Before diving into the next few messages, I want to first discuss the conceptual model of Crawl state management as a finite state machine. On Wikipedia, a finite state machine is described as "an abstract machine that can be in one of a finite number of states. The machine is in only one state at a time; the state it is in at any given time is called the current state. It can change from one state to another when initiated by a triggering event or condition; this is called a transition". Similarly, the SharePoint Crawl is stateful with transitional "ing" states (e.g. Starting, Completing, Stopping, and Pausing) and corresponding states at rest (e.g. Started, Completed, Stopped, Paused).

The overall Crawl state (such as Starting or Started [crawling]) is managed by the proc_MSS_CrawlAdmin and defined by the combination of Status/SubStatus values in the MSSCrawlHistory table as well as the state of any given Crawl Component for a particular crawl (tracked in the MSSCrawlComponentsState table). The crawl components continually synchronize with the states in the Search Admin DB and the number of items pending processing from the Crawl Store databases. The Crawl Components interact with the Search Admin DB by submitting "CrawlAction" codes (such as ACTION_ADMIN_START_CRAWL_REQUESTED and ACTION_MASTER_CRAWL_STARTING1 seen above… and more to come below).

After this point…

02/27/2015 18:11:06.14    mssearch.exe (0x17F8)    0x1180
SharePoint Server Search    Crawler:Gatherer Plugin    e5ek    Verbose CGatherer::ProcessStartCrawlRequest 228 Component 56bc7805-d4b1-4c29-8471-fbe0b39bf14a-crawl-1 NewStatus = CRAWL_STATUS_STARTING, NewSubStatus = CRAWL_SUBSTATUS_ADD_SAS /*Add Start Addresses*/

…the crawl will then be in the Starting state (i.e. NewStatus = CRAWL_STATUS_STARTING) with the first sub-step of this phase involving the retrieval of the start addresses for this content source from the registry and adding them into the crawl queue (i.e. NewSubStatus = CRAWL_SUBSTATUS_ADD_SAS).

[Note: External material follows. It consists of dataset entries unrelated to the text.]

(** X13.  When the whole workflow returns, there was no file selection,
    the branch checked out is the one the instance was made on, the
    upstream branch has exactly one commit more, carrying the author string
    and the message of the instance, and the stash list is as at the start,
    with the entry of this run on top when [noclear] is set. *)
Theorem workflow_success files st st' :
  workflow git abspath files st = (Ok tt, st') ->
  files = None /\
  HEAD (repo st') = Some (thisbranch (self st)) /\
  commits (repo st')
  = mkCommit (Some (upstream (self st))) (authorstring (user (self st)) (email (self st)))
             (message (self st)) :: commits (repo st) /\
  stash_list (repo st')
  = (if noclear (self st) then length (log (repo st)) :: stash_list (repo st)
     else stash_list (repo st)) /\
  self st' = self st.
Proof.
  intros Hrun.
  destruct (workflow_cases files st)
    as [(E & ex & Hex)|[(_ & E & ex & Hex)|(Hok0 & Hok1 & E)]];
    rewrite Hrun in E.
  - injection E as E _. rewrite Hex in E. discriminate E.
  - injection E as E _. rewrite Hex in E. discriminate E.
  - destruct (stashChanges git st) as [r0 st1] eqn:Hstash. cbn [fst snd] in *. subst r0.
    destruct (stashChanges_ok git st st1 Hstash) as (s0 & _ & _ & _ & Hst1 & Hcm1 & Hself1).
    destruct (applyChanges_ok_state files st1 Hok1) as (Hfiles & Hcm2 & Hself2).
    destruct (applyChanges_frame git abspath files st1) as (Hst2 & _).
    destruct (switchAndRebase_extends git (snd (applyChanges git abspath files st1)))
      as (evs2 & Hevs2 & _).
    destruct (switchAndRebase_flags _ evs2 Hevs2) as (_ & _ & Hok & Hcm3 & Hself3).
    rewrite <- E in Hok, Hcm3, Hself3. cbn [fst snd] in Hok, Hcm3, Hself3.
    destruct (Hok eq_refl) as (HHEAD & Hst3 & _).
    rewrite Hself2, Hself1 in HHEAD, Hst3.
    split; [exact Hfiles|]. split; [exact HHEAD|].
    split; [rewrite Hcm3, Hcm2, Hself1, Hcm1; reflexivity|].
    split; [|rewrite Hself3, Hself2; exact Hself1].
    rewrite Hst3, Hst2, Hst1. destruct (noclear (self st)); reflexivity.
Qed.
Lemma send_all_connection_failure_no_quit_witness :
  let env := {| smtp_connect := None; smtp_starttls := None;
                smtp_login := fun _ _ => Some (lit "535 bad credentials");
                smtp_send := fun _ _ => None;
                smtp_quit := None; ui_setup := None; ui_progress := fun _ => None;
                ui_status := fun _ => None; ui_done := None |} in
  let df := {| columns := [lit "name"; lit "email"];
               rows := [[CStr (lit "Ana"); CStr (lit "a@b.com")]] |} in
  trace (run env (lit "Hi {{name}}") false df (lit "me@x.com") (lit "pw") (lit "Hello") [])
  = [EvConnect; EvStartTLS; EvLogin (lit "me@x.com") (lit "pw");
     EvError (lit "SMTP connection error: 535 bad credentials")].
Proof.
  intros env df.
  exact (proj2 (proj2 (send_all_connection_failure_no_quit env (lit "Hi {{name}}") false
                         df (lit "me@x.com") (lit "pw") (lit "Hello") []
                         (lit "535 bad credentials") eq_refl))
               eq_refl eq_refl eq_refl).
Defined.

Lemma in_column df row col :
  In row (rows df) -> In (row_cell df row col) (column df col).
Proof. intros H. unfold column. apply in_map_iff. exists row. auto. Qed.

(** Every message handed to the transport is the message of a row. *)
Lemma in_trace_send env template_content is_html df sender_email sender_password
    email_subject previous idx m :
  In (lit "name") (columns df) -> In (lit "email") (columns df) ->
  In (EvSend idx m)
     (trace (run env template_content is_html df sender_email sender_password
                 email_subject previous)) ->
  exists row,
    rows df !! idx = Some row /\
    m = row_message template_content is_html sender_email email_subject
          (to_dict (columns df) row).
Proof.
  intros Hn He.
  destruct (validate_email sender_email) eqn:Hv;
    [|rewrite (run_invalid_sender _ _ _ _ _ _ _ _ Hv); cbn;
      intros [H|[]]; discriminate H].
  pose proof (run_not_started env template_content is_html df sender_email
                sender_password email_subject previous Hv) as Hfail.
  destruct (smtp_connect env) as [e|] eqn:Hc.
  { rewrite (Hfail e [EvConnect]) by (left; auto). cbn.
    intros [H|[H|[]]]; discriminate H. }
  destruct (smtp_starttls env) as [e|] eqn:Ht.
  { rewrite (Hfail e [EvConnect; EvStartTLS]) by (right; left; auto). cbn.
    intros [H|[H|[H|[]]]]; discriminate H. }
  destruct (smtp_login env sender_email sender_password) as [e|] eqn:Hl.
  { rewrite (Hfail e [EvConnect; EvStartTLS; EvLogin sender_email sender_password])
      by (right; right; left; auto). cbn.
    intros [H|[H|[H|[H|[]]]]]; discriminate H. }
  destruct (ui_setup env) as [e|] eqn:Hu.
  { rewrite (Hfail e [EvConnect; EvStartTLS; EvLogin sender_email sender_password])
      by (right; right; right; auto 6). cbn.
    intros [H|[H|[H|[H|[]]]]]; discriminate H. }
  rewrite (run_connected env template_content is_html df sender_email sender_password
             email_subject previous Hv Hn He Hc Ht Hl Hu).
  cbn [trace]. rewrite !in_app_iff. intros [H|[H|H]].
  - cbn in H. destruct H as [H|[H|[H|[]]]]; discriminate H.
  - apply in_flat_map in H as (p & Hp & Hev).
    apply in_iterrows in Hp as (row & Hrow & Hd). unfold row_events in Hev.
    destruct (ui_progress env p.1), (ui_status env p.1); cbn in Hev;
      try contradiction.
    destruct Hev as [[= <- <-]|[]]. exists row. rewrite Hd. auto.
  - destruct H as [H|H]; [discriminate H|].
    destruct (smtp_quit env), (ui_done env); cbn in H;
      try contradiction; destruct H as [H|[]]; discriminate H.
Qed.

(** X12.  On a table that [validate_csv_columns] accepts, once the session
    is acquired and the loop entered, every row leaves exactly one outcome,
    in row order, whatever fails and for however many rows: the outcome of a
    row carries its name and its e-mail, which is a string passing the format
    check; it is a success exactly when the two widget calls and the
    transport returned for that row, with the success message; when a widget
    call raised, its message is [Error: ] followed by the text of that
    exception, and when the transport raised, [Failed to send email: ]
    followed by the text of that exception. *)
Theorem send_all_outcomes env template_content is_html df sender_email sender_password
    email_subject previous msg :
  validate_csv_columns df = Ret (true, msg) ->
  validate_email sender_email = true ->
  smtp_connect env = None -> smtp_starttls env = None ->
  smtp_login env sender_email sender_password = None ->
  ui_setup env = None ->
  let st := run env template_content is_html df sender_email sender_password
                email_subject previous in
  length (email_results st) = length (rows df) /\
  forall i row,
    rows df !! i = Some row ->
    exists o address,
      email_results st !! i = Some o /\
      recipient o = CStr address /\ validate_email address = true /\
      name o = row_cell df row (lit "name") /\
      (success o = true <->
       ui_progress env i = None /\ ui_status env i = None /\
       smtp_send env i (row_message template_content is_html sender_email email_subject
                          (to_dict (columns df) row)) = None) /\
      (success o = true -> message o = lit "Email sent successfully") /\
      (forall e, ui_progress env i = Some e -> message o = lit "Error: " ++ e) /\
      (forall e, ui_progress env i = None -> ui_status env i = Some e ->
                 message o = lit "Error: " ++ e) /\
      (forall e, ui_progress env i = None -> ui_status env i = None ->
                 smtp_send env i (row_message template_content is_html sender_email
                                    email_subject (to_dict (columns df) row)) = Some e ->
                 message o = lit "Failed to send email: " ++ e).
Proof.
  intros Hval Hv Hc Ht Hl Hu st. unfold st.
  apply validate_csv_columns_accepted in Hval as (Hn & He & _ & Hp & _).
  rewrite (run_connected env template_content is_html df sender_email sender_password
             email_subject previous Hv Hn He Hc Ht Hl Hu).
  cbn [email_results]. split; [rewrite length_map; apply length_iterrows|].
  intros i row Hi.
  assert (Hcell : passes_format (row_cell df row (lit "email")) = true).
  { rewrite forallb_forall in Hp. apply Hp, in_column.
    apply list_elem_of_In, list_elem_of_lookup. eauto. }
  unfold row_cell in Hcell.
  destruct (default CNull (dict_get (to_dict (columns df) row) (lit "email")))
    as [address| |] eqn:Hcol; try discriminate.
  eexists _, address. split; [apply lookup_outcomes, Hi|].
  unfold row_outcome, row_cell. cbn [fst snd recipient name success message].
  split; [exact Hcol|]. split; [exact Hcell|]. split; [reflexivity|].
  destruct (ui_progress env i) as [e1|]; [|destruct (ui_status env i) as [e2|];
    [|destruct (smtp_send env i _) as [e3|]]]; cbn.
  - split; [split; [discriminate|intros (H & _); discriminate H]|].
    split; [discriminate|]. split; [intros e [= <-]; reflexivity|].
    split; intros; discriminate.
  - split; [split; [discriminate|intros (_ & H & _); discriminate H]|].
    split; [discriminate|]. split; [intros; discriminate|].
    split; [intros e _ [= <-]; reflexivity|intros; discriminate].
  - split; [split; [discriminate|intros (_ & _ & H); discriminate H]|].
    split; [discriminate|]. split; [intros; discriminate|].
    split; [intros; discriminate|intros e _ _ [= <-]; reflexivity].
  - split; [split; auto|]. split; [reflexivity|].
    split; [intros; discriminate|]. split; intros; discriminate.
Qed.

Lemma send_all_outcomes_witness :
  let env := {| smtp_connect := None; smtp_starttls := None;
                smtp_login := fun _ _ => None;
                smtp_send := fun i _ => if Nat.eqb i 2 then None else Some (lit "421 busy");
                smtp_quit := None; ui_setup := None;
                ui_progress := fun _ => None;
                ui_status := fun i => if Nat.eqb i 0 then Some (lit "widget") else None;
                ui_done := None |} in
  let df := {| columns := [lit "name"; lit "email"];
               rows := [[CStr (lit "Ana"); CStr (lit "a@b.com")];
                        [CStr (lit "Bo"); CStr (lit "bo@c.org")];
                        [CStr (lit "Cy"); CStr (lit "c@d.org")]] |} in
  length (email_results (run env (lit "Hi {{name}}") true df (lit "me@x.com") (lit "pw")
                             (lit "Hello") [])) = 3.
Proof.
  intros env df.
  exact (proj1 (send_all_outcomes env (lit "Hi {{name}}") true df (lit "me@x.com")
                  (lit "pw") (lit "Hello") [] (lit "CSV validation successful")
                  eq_refl eq_refl eq_refl eq_refl eq_refl eq_refl)).
Defined.

(** X13.  Whatever fails, a message is handed to the transport only for a
    row of the table, and it is the message of that row: from the sender, to
    the e-mail of the row, with the subject and the content type of the run,
    its body the template rendered with the row. *)
Theorem send_all_messages env template_content is_html df sender_email sender_password
    email_subject previous idx m :
  In (lit "name") (columns df) -> In (lit "email") (columns df) ->
  In (EvSend idx m)
     (trace (run env template_content is_html df sender_email sender_password
                 email_subject previous)) ->
  exists row,
    rows df !! idx = Some row /\
    msg_from m = sender_email /\
    msg_to m = row_cell df row (lit "email") /\
    msg_subject m = email_subject /\
    msg_html m = is_html /\
    msg_body m = replace_placeholders template_content (to_dict (columns df) row).
Proof.
  intros Hn He H.
  destruct (in_trace_send _ _ _ _ _ _ _ _ _ _ Hn He H) as (row & Hrow & ->).
  exists row. cbn. auto 6.
Qed.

02/27/2015 18:11:06.15    mssearch.exe (0x17F8)    0x1180 SharePoint Server Search    Crawler:Gatherer Plugin    dw3a    VerboseEx
CGatherAddLink::InsertLink: InsertRow on TempTable succeeded,
URL https://taxes.chotchkies.lab, CrawlID 228, SourceDocID -1

Troubleshooting tip: This is a fairly straightforward step so if things hang up here, I typically start looking for an underlying database issue such as a full transaction log.

From here, the flow slightly (and temporarily) diverges for Incremental versus Full crawls…

  • Incremental Crawls

    Rather than processing everything, an Incremental crawl only processes the changed items including those that failed in the last crawl – the initial work to identify and seed the roots of processing begins here (think of this as an extension to the previous step of loading start addresses)…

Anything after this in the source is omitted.